Créé en 1983 par le Conseil Général des Côtes d’Armor, le Prix Louis-Guilloux a pour vocation de récompenser une œuvre de langue française caractérisée par « la dimension humaine d’une pensée généreuse, refusant tout manichéisme, tout sacrifice de l’individu au profit d’abstractions idéologiques ». Le Prix rend hommage à l’écrivain breton Louis Guilloux, mort en 1980. L’œuvre récompensée doit se situer dans la même « lignée littéraire » que celle de Louis Guilloux. Présidé par le poète breton Yvon Le Men, le jury est composé de Bernard Chambaz, Roland Fichet, Brigitte Giraud, Alexis Gloaguen, Fabienne Juhel, Michel Le Bris, Nathalie Papin, Bernard Plouzennec et Boualem Sansal. En 2015, le prix avait récompensé l’écrivain Abdourahman Waberi pour La divine chanson.

L’ombre animale

L’écrivain Makenzy Orcel est né en Haïti en 1983. Il publie deux recueils de poèmes en 2007 et 2009 et écrit son premier roman, Les immortelles en 2012, roman dans lequel l’auteur laisse la parole à une prostituée de Port-au-Prince et pour lequel il reçoit le Prix Thyde-Monnier de la société des Gens de lettres. Son deuxième roman Les latrines est publié en 2011 chez Mémoire d’encrier .En 2012, le Groupe de Réflexion et d’Action pour une Haïti Nouvelle lui décerne le Prix de Littérature d’expression française de l’année. Son troisième roman l’ombre animale est publié en 2016 aux éditions Zulma.

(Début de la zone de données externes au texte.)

(* ===== verification/Boot.v ===== *)
(** * Starting up (kernel/protect.c: init_prot; lib/klib.c: get_kernel_map;
    kernel/main.c: kernel_main)

    [init_prot] fills the interrupt table, gives every process table entry its
    LDT descriptor and sets the TSS descriptor. [get_kernel_map] reads the
    kernel's ELF file, which the loader left in memory, for the extent of the
    kernel. [kernel_main] fills [proc_table] and enters the first task. Screen
    output is not modelled; the entry points of the assembly code and the
    addresses the linker assigns are parameters. *)
From Stdlib Require Import String Ascii.
From S2P Require Import Prelude Const CLib Protect Proc Sched Ipc IpcInv IpcStep IpcRun.
From S2P Require Import IpcThm IpcSpec.

(** ** Constants of protect.h, proc.h and config.h *)
Definition DA_LDT : Z := 0x82.
Definition DA_386TSS : Z := 0x89.
Definition DA_386IGate : Z := 0x8E.
Definition PRIVILEGE_KRNL : Z := 0.
Definition PRIVILEGE_TASK : Z := 1.
Definition SELECTOR_KERNEL_DS : Z := 16.
Definition SELECTOR_KERNEL_GS : Z := 24 + 3.
Definition SA_RPL_MASK : Z := 0xfffc.
Definition SA_RPL1 : Z := 1.
Definition SA_RPL3 : Z := 3.
Definition SA_TIL : Z := 4.
Definition INDEX_TSS : Z := 4.
Definition INDEX_LDT_FIRST : Z := 5.
Definition GDT_SIZE : Z := 128.
Definition LDT_SIZE : Z := 256.
Definition INT_VEC_IRQ0 : Z := 0x20.
Definition INT_VEC_IRQ8 : Z := 0x28.
Definition INT_VECTOR_SYS_CALL : Z := 0x90.
Definition STACK_SIZE : Z := 0xA000.
Definition STACK_SIZE_TOTAL : Z := 7 * STACK_SIZE.
Definition BOOT_PARAM_ADDR : Z := 0x900.
Definition BOOT_PARAM_MAGIC : Z := 0xB007.
Definition SIZEOF_DESCRIPTOR : Z := 8.
Definition SIZEOF_TSS : Z := 104.
(** [sizeof(PROCESS)] and the offset of [ldts] in it *)
Definition SIZEOF_PROCESS : Z := 2440.
Definition OFFSET_LDTS : Z := 74.

(** ** [init_prot] *)

(** the entry points of kernel.asm *)
Inductive entry :=
| divide_error | single_step_exception | nmi | breakpoint_exception | overflow | bounds_check
| inval_opcode | copr_not_available | double_fault | copr_seg_overrun | inval_tss
| segment_not_present | stack_exception | general_protection | page_fault | copr_error
| hwint (irq : Z) | sys_call.

(** the calls of [init_idt_desc], in order: vector, handler, privilege *)
Definition idt_entries : list (Z * entry * Z) :=
  [ (0x0, divide_error, PRIVILEGE_KRNL); (0x1, single_step_exception, PRIVILEGE_KRNL);
    (0x2, nmi, PRIVILEGE_KRNL); (0x3, breakpoint_exception, PRIVILEGE_USER);
    (0x4, overflow, PRIVILEGE_USER); (0x5, bounds_check, PRIVILEGE_KRNL);
    (0x6, inval_opcode, PRIVILEGE_KRNL); (0x7, copr_not_available, PRIVILEGE_KRNL);
    (0x8, double_fault, PRIVILEGE_KRNL); (0x9, copr_seg_overrun, PRIVILEGE_KRNL);
    (0xA, inval_tss, PRIVILEGE_KRNL); (0xB, segment_not_present, PRIVILEGE_KRNL);
    (0xC, stack_exception, PRIVILEGE_KRNL); (0xD, general_protection, PRIVILEGE_KRNL);
    (0xE, page_fault, PRIVILEGE_KRNL); (0x10, copr_error, PRIVILEGE_KRNL);
    (INT_VEC_IRQ0 + 0, hwint 0, PRIVILEGE_KRNL); (INT_VEC_IRQ0 + 1, hwint 1, PRIVILEGE_KRNL);
    (INT_VEC_IRQ0 + 2, hwint 2, PRIVILEGE_KRNL); (INT_VEC_IRQ0 + 3, hwint 3, PRIVILEGE_KRNL);
    (INT_VEC_IRQ0 + 4, hwint 4, PRIVILEGE_KRNL); (INT_VEC_IRQ0 + 5, hwint 5, PRIVILEGE_KRNL);
    (INT_VEC_IRQ0 + 6, hwint 6, PRIVILEGE_KRNL); (INT_VEC_IRQ0 + 7, hwint 7, PRIVILEGE_KRNL);
    (INT_VEC_IRQ8 + 0, hwint 8, PRIVILEGE_KRNL); (INT_VEC_IRQ8 + 1, hwint 9, PRIVILEGE_KRNL);
    (INT_VEC_IRQ8 + 2, hwint 10, PRIVILEGE_KRNL); (INT_VEC_IRQ8 + 3, hwint 11, PRIVILEGE_KRNL);
    (INT_VEC_IRQ8 + 4, hwint 12, PRIVILEGE_KRNL); (INT_VEC_IRQ8 + 5, hwint 13, PRIVILEGE_KRNL);
    (INT_VEC_IRQ8 + 6, hwint 14, PRIVILEGE_KRNL); (INT_VEC_IRQ8 + 7, hwint 15, PRIVILEGE_KRNL);
    (INT_VECTOR_SYS_CALL, sys_call, PRIVILEGE_USER) ].

Record TSS := mkTss { ss0 : Z; iobase : Z }.

(** the tables [init_prot] fills *)
Record prot := mkProt {
  gdt : arr DESCRIPTOR;
  idt : arr GATE;
  tss : TSS;
  procs : arr PROCESS }.

Definition zero_regs : STACK_FRAME := mkRegs 0 0 0 0 0 0 0 0 0 0 0 0 0 0 0 0 0 0.
(** an entry after [memset(p_proc, 0, sizeof(PROCESS))] *)
Definition zero_proc : PROCESS :=
  mkProc zero_regs 0 (fun _ => zero_desc) 0 0 (replicate 16 0) 0 0 0 0 0 None None 0 0 (fun _ => None).

Section init_prot.
Context (addr : entry -> Z) (proc_table_addr tss_addr : Z).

« Il y a Toi, bonne à tout subir et à tout faire, Makenzy, en père pire que maudit, Orcel, le frère mutique posté devant la mer, l’Envoyé de Dieu et ses bacchanales infernales, et puis les loups qui rôdent en mauvais anges expropriateurs … Et il y a la voix, une voix de femme qui monte du fond de l’abîme ou du tréfonds du ventre. Elle s’incarne, libre, puissante, en récitante héroïque de sa vie de rien, celle d’avant la mort, avant que les siens ne l’abandonnent dans ce village perdu – « je suis le rare cadavre ici qui n’ait pas été tué par un coup de magie, un coup de machette dans la nuque ou une expédition vaudou, il n’y aura pas d’enquête, de prestidigitation policière, de suspense à couper le souffle comme dans les films et les romans – et je te le dis tout de suite, ce n’est pas une histoire –, je suis morte de ma belle mort, c’était l’heure de m’en aller, c’est tout »

Le prix Louis-Guilloux sera remis à Makenzy Orcel le 27 mai à la librairie le Forum des Champs à Saint-Brieuc.